Summer is the best season to be a dog. Longer days, open doors, water to splash in, and more time outside with the people they love. It's also the season with a few things worth knowing about, not to scare you off the lake, but so you can enjoy all of it with your eyes open.

We put this together to go with our Dog Days of Summer conversations on the radio. Four topics, no fluff, the kind of stuff y'all can actually use this weekend. There's a free downloadable guide at the bottom if you want to keep it or print it for the fridge. Let's get into it.

Fun ways to train a summer puppy

Spring and early summer are peak puppy season, so a whole lot of folks are sitting on the floor right now with a new dog who has zero manners and a bottomless tank of energy. I've been there more times than I can count. Good news: summer is the easiest time of year to train, because you're already outside anyway. Use it.

Here's the thing most people get wrong. They think training means long, serious sessions where everybody's frustrated by minute three. A puppy's attention span is about as long as a sneeze. Short bursts of a few minutes, several times a day, beat one long session every time. And the best training doesn't feel like training at all. It feels like a game.

A few that work:

  • Hide and seek. You hide, call once, and throw a little party when they find you. That's recall, and it sticks because it's fun, not because you drilled it.
  • Which hand. Treat in one fist, let them sniff it out. Teaches focus and patience without a single command.
  • Find it. Toss a few pieces in the grass and let their nose do the work. It'll tire them out faster than a walk.
  • Tug with rules. Play hard, then ask for a "drop." Teaches impulse control inside a game they already love.

Two summer reminders.
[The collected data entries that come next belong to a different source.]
(** * CTD_NetCDF_cruise_to_stations: splitting a cruise archive into stations

    A shallow embedding of [CTD_NetCDF_cruise_to_stations.py].  The script
    keeps every dataset as Python objects that refer to each other: attribute
    dictionaries and arrays live in a store and are reached through
    references, so copies and aliases are told apart.  Methods are programs of
    a state-and-exception monad over that store.

    Numbers are exact rationals ([Q]) with one extra value [NaN]; rounding of
    binary floating point is not represented.  What numpy, pandas, xarray and
    the clock print is kept abstract in the class [Formatting]. *)

From Stdlib Require Import ZArith QArith Qminmax Ascii.
From stdpp Require Import base strings list gmap.

Local Open Scope string_scope.
Local Open Scope list_scope.
Local Open Scope nat_scope.

(** ** Python values *)

(** An array element: a number, or the not-a-number that marks an empty cell. *)
Inductive sample := Num (q : Q) | NaN.

(** The value of an attribute: text, a number, or an array of strings (what
    [np.array] of a list of strings is). *)
Inductive attr_val :=
  | AStr (s : string)
  | ANum (x : sample)
  | AArr (l : list string).

(** An n-dimensional array.  One- and two-dimensional arrays carry their
    cells; of the others only the number of dimensions is kept: [Arr0] is a
    scalar array and [ArrN k] has [3 + k] dimensions. *)
Inductive ndarray :=
  | Arr0 (x : sample)
  | Arr1 (xs : list sample)
  | Arr2 (rows : list (list sample))
  | ArrN (k : nat).

Definition ndim (a : ndarray) : nat :=
  match a with
  | Arr0 _ => 0
  | Arr1 _ => 1
  | Arr2 _ => 2
  | ArrN k => 3 + k
  end.

(** Exceptions.  [SystemExit] is what [sys.exit(msg)] raises.  [BadRef] is not
    a Python exception: it stands for a reference to nothing, or to an object
    of the wrong kind, which no dataset built by the loader contains. *)
Inductive exn :=
  | KeyError (k : string)
  | ValueError
  | IndexError
  | TypeError
  | AttributeError
  | SystemExit (msg : string)
  | BadRef.

Inductive result (A : Type) :=
  | Ok (a : A)
  | Raise (e : exn).
Arguments Ok {A} a.
Arguments Raise {A} e.

Definition result_bind {A B} (r : result A) (f : A → result B) : result B :=
  match r with
  | Ok a => f a
  | Raise e => Raise e
  end.

Definition is_ok {A} (r : result A) : bool :=
  match r with Ok _ => true | Raise _ => false end.

(** ** Strings *)

Definition dquote : string := String (Ascii.ascii_of_nat 34) EmptyString.

(** [pat in s] *)
Fixpoint str_in (pat s : string) : bool :=
  String.prefix pat s ||
  match s with
  | EmptyString => false
  | String _ s' => str_in pat s'
  end.

(** [s.split(sep)] for a separator of one character *)
Fixpoint split_on (sep : ascii) (s : string) : list string :=
  match s with
  | EmptyString => [EmptyString]
  | String c s' =>
      if Ascii.eqb c sep then EmptyString :: split_on sep s'
      else match split_on sep s' with
           | t :: ts => String c t :: ts
           | [] => [String c EmptyString]
           end
  end.

(** [s.replace(old, new)] scans from the left and never looks inside what it
    has replaced.  [skip] counts the characters of a match still to drop. *)
Fixpoint replace_from (old new : string) (skip : nat) (s : string) : string :=
  match s with
  | EmptyString => EmptyString
  | String c s' =>
      match skip with
      | S k => replace_from old new k s'
      | O =>
          if String.prefix old s
          then new +:+ replace_from old new (String.length old - 1) s'
          else String c (replace_from old new 0 s')
      end
  end.

Fixpoint interleave (new s : string) : string :=
  match s with
  | EmptyString => new
  | String c s' => new +:+ String c (interleave new s')
  end.

Definition str_replace (old new s : string) : string :=
  match old with
  | EmptyString => interleave new s
  | String _ _ => replace_from old new 0 s
  end.

(** ** Numbers and sequences *)

(** [a < b] and [a == b] on array elements; every comparison with [NaN] is
    false. *)
Definition sample_lt (a b : sample) : bool :=
  match a, b with
  | Num x, Num y => negb (Qle_bool y x)
  | _, _ => false
  end.

Definition sample_eqb (a b : sample) : bool :=
  match a, b with
  | Num x, Num y => Qeq_bool x y
  | _, _ => false
  end.

(** The builtins [min] and [max] over an iterable: the first element is the
    candidate, a later one replaces it when it compares smaller (greater). *)
Definition py_min (xs : list sample) : result sample :=
  match xs with
  | [] => Raise ValueError
  | x :: r => Ok (fold_left (λ cur item, if sample_lt item cur then item else cur) r x)
  end.

Definition py_max (xs : list sample) : result sample :=
  match xs with
  | [] => Raise ValueError
  | x :: r => Ok (fold_left (λ cur item, if sample_lt cur item then item else cur) r x)
  end.

(** [xs.index(v)].  The elements of [list(pressures)] are fresh objects, so
    identity never decides and [==] does. *)
Fixpoint list_index (v : sample) (xs : list sample) : result nat :=
  match xs with
  | [] => Raise ValueError
  | x :: r =>
      if sample_eqb x v then Ok 0
      else result_bind (list_index v r) (λ i, Ok (S i))
  end.

(** [xs[i]] for an integer [i]: a negative index counts from the end. *)
Definition py_getitem {A} (xs : list A) (i : Z) : result A :=
  let n := Z.of_nat (length xs) in
  let j := if (i <? 0)%Z then (i + n)%Z else i in
  if ((0 <=? j) && (j <? n))%Z
  then match xs !! Z.to_nat j with
       | Some x => Ok x
       | None => Raise IndexError
       end
  else Raise IndexError.

(** [xs[i:j]] for indexes that are not negative *)
Definition py_slice {A} (i j : nat) (xs : list A) : list A :=
  take (j - i) (drop i xs).

(** An integer array element used as an index. *)
Definition index_of_sample (x : sample) : result Z :=
  match x with
  | Num q =>
      let r := Qred q in
      if Pos.eqb (Qden r) 1 then Ok (Qnum r) else Raise IndexError
  | NaN => Raise IndexError
  end.


(** [a + b] where [a] is a string literal or known to be a string *)
Definition py_concat (a : string) (b : attr_val) : result string :=
  match b with
  | AStr s => Ok (a +:+ s)
  | _ => Raise TypeError
  end.

(** ** The store *)

(** Python objects that the script shares or mutates are kept in a store and
    named by their position in it; a new object goes at the end. *)
Abbreviation loc := nat.

Inductive obj :=
  | ODict (d : gmap string attr_val)
  | OArr (a : ndarray).

(** An xarray variable: its array and its attribute dictionary. *)
Record XVariable := { v_data : loc; v_attrs : loc }.

(** An xarray dataset: the variables in their order, the names that are
    coordinates, and the global attribute dictionary. *)
Record Dataset := {
  ds_vars : list (string * XVariable);
  ds_coords : list string;
  ds_attrs : loc
}.

(** What a NetCDF file holds.  The loader reads one and the writer makes one. *)
Record NcVar := { nc_data : ndarray; nc_attrs : gmap string attr_val }.

Record Archive := {
  ar_vars : list (string * NcVar);
  ar_coords : list string;
  ar_attrs : gmap string attr_val
}.

Inductive fill := FillNone | FillStr (s : string) | FillInt (z : Z).

Record Encoding := { dtype : string; FillValue : fill }.

Record Written := {
  wr_path : string;
  wr_content : Archive;
  wr_encoding : gmap string Encoding
}.

(** The store, the files written so far (oldest first) and the number of times
    the clock has been read. *)
Record World := {
  w_heap : list obj;
  w_files : list Written;
  w_clock : nat
}.

Definition set_heap (h : list obj) (w : World) : World :=
  {| w_heap := h; w_files := w_files w; w_clock := w_clock w |}.

(** ** Programs *)

(** A program runs on a world and ends with a value or an exception; the world
    it leaves is kept in both cases, as a handler sees it. *)
Definition M (A : Type) : Type := World → result A * World.

#[global] Instance M_ret : MRet M := λ A a w, (Ok a, w).
#[global] Instance M_bind : MBind M := λ A B f m w,
  match m w with
  | (Ok a, w') => f a w'
  | (Raise e, w') => (Raise e, w')
  end.

Definition raise {A} (e : exn) : M A := λ w, (Raise e, w).

Definition lift {A} (r : result A) : M A := λ w, (r, w).

(** [try: m except: pass] with a bare [except], which catches everything. *)
Definition try_pass (m : M unit) : M unit := λ w,
  match m w with
  | (Ok _, w') => (Ok (), w')
  | (Raise _, w') => (Ok (), w')
  end.

Fixpoint forM_ {A} (xs : list A) (body : A → M unit) : M unit :=
  match xs with
  | [] => mret ()
  | x :: r => body x ≫= λ _, forM_ r body
  end.

Fixpoint foldM {A S} (xs : list A) (body : S → A → M S) (s : S) : M S :=
  match xs with
  | [] => mret s
  | x :: r => body s x ≫= foldM r body
  end.

Fixpoint mapM {A B} (f : A → M B) (xs : list A) : M (list B) :=
  match xs with
  | [] => mret []
  | x :: r => y ← f x; ys ← mapM f r; mret (y :: ys)
  end.

Fixpoint map_result {A B} (f : A → result B) (xs : list A) : result (list B) :=
  match xs with
  | [] => Ok []
  | x :: r =>
      result_bind (f x) (λ y, result_bind (map_result f r) (λ ys, Ok (y :: ys)))
  end.

(** *** Objects *)

Definition alloc (o : obj) : M loc := λ w,
  (Ok (length (w_heap w)), set_heap (w_heap w ++ [o]) w).

Definition read_dict (l : loc) : M (gmap string attr_val) := λ w,
  match w_heap w !! l with
  | Some (ODict d) => (Ok d, w)
  | _ => (Raise BadRef, w)
  end.

Definition read_arr (l : loc) : M ndarray := λ w,
  match w_heap w !! l with
  | Some (OArr a) => (Ok a, w)
  | _ => (Raise BadRef, w)
  end.

Definition write_dict (l : loc) (d : gmap string attr_val) : M unit := λ w,
  match w_heap w !! l with
  | Some (ODict _) => (Ok (), set_heap (<[l := ODict d]> (w_heap w)) w)
  | _ => (Raise BadRef, w)
  end.

(** [d[k]], [d[k] = v], [del d[k]] and [k in d] on the dictionary at [l] *)
Definition getitem (l : loc) (k : string) : M attr_val :=
  d ← read_dict l;
  match d !! k with
  | Some v => mret v
  | None => raise (KeyError k)
  end.

Definition setitem (l : loc) (k : string) (v : attr_val) : M unit :=
  d ← read_dict l; write_dict l (<[k := v]> d).

Definition delitem (l : loc) (k : string) : M unit :=
  d ← read_dict l;
  match d !! k with
  | Some _ => write_dict l (delete k d)
  | None => raise (KeyError k)
  end.

Definition contains (l : loc) (k : string) : M bool :=
  d ← read_dict l; mret (bool_decide (is_Some (d !! k))).

(** *** Datasets *)

Fixpoint assoc_get {V} (k : string) (l : list (string * V)) : option V :=
  match l with
  | [] => None
  | (k', v) :: r => if decide (k = k') then Some v else assoc_get k r
  end.

(** [d[k] = v] on an ordered dictionary: a present key keeps its place. *)
Fixpoint assoc_set {V} (k : string) (v : V) (l : list (string * V)) : list (string * V) :=
  match l with
  | [] => [(k, v)]
  | (k', v') :: r =>
      if decide (k = k') then (k, v) :: r else (k', v') :: assoc_set k v r
  end.

(** [ds[name]] *)
Definition ds_get (ds : Dataset) (name : string) : result XVariable :=
  match assoc_get name (ds_vars ds) with
  | Some v => Ok v
  | None => Raise (KeyError name)
  end.

(** [list(ds.data_vars)]: the variables that are not coordinates *)
Definition data_vars (ds : Dataset) : list string :=
  filter (λ k, k ∉ ds_coords ds) (ds_vars ds).*1.

(** [len(ds[name].dims)] *)
Definition ds_ndim (ds : Dataset) (name : string) : M nat :=
  v ← lift (ds_get ds name); a ← read_arr (v_data v); mret (ndim a).

(** [np.array(ds[name])] *)
Definition ds_values (ds : Dataset) (name : string) : M ndarray :=
  v ← lift (ds_get ds name); read_arr (v_data v).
Train in the morning or evening, because hot pavement and a panting puppy don't mix. (We covered heat and hot pavement last month, so y'all already know the drill: walk early, skip the midday sun.) And pay attention to what you're rewarding with, because the treat matters more than people think. Which brings me to the next thing.

Every dog has a price

Ask any trainer. Every dog has a treat they'd cross broken glass for, and a treat they'll take or leave. The first kind is what people mean by "high-value," and it's the difference between "eh, I'll come when I feel like it" and "I am LISTENING now."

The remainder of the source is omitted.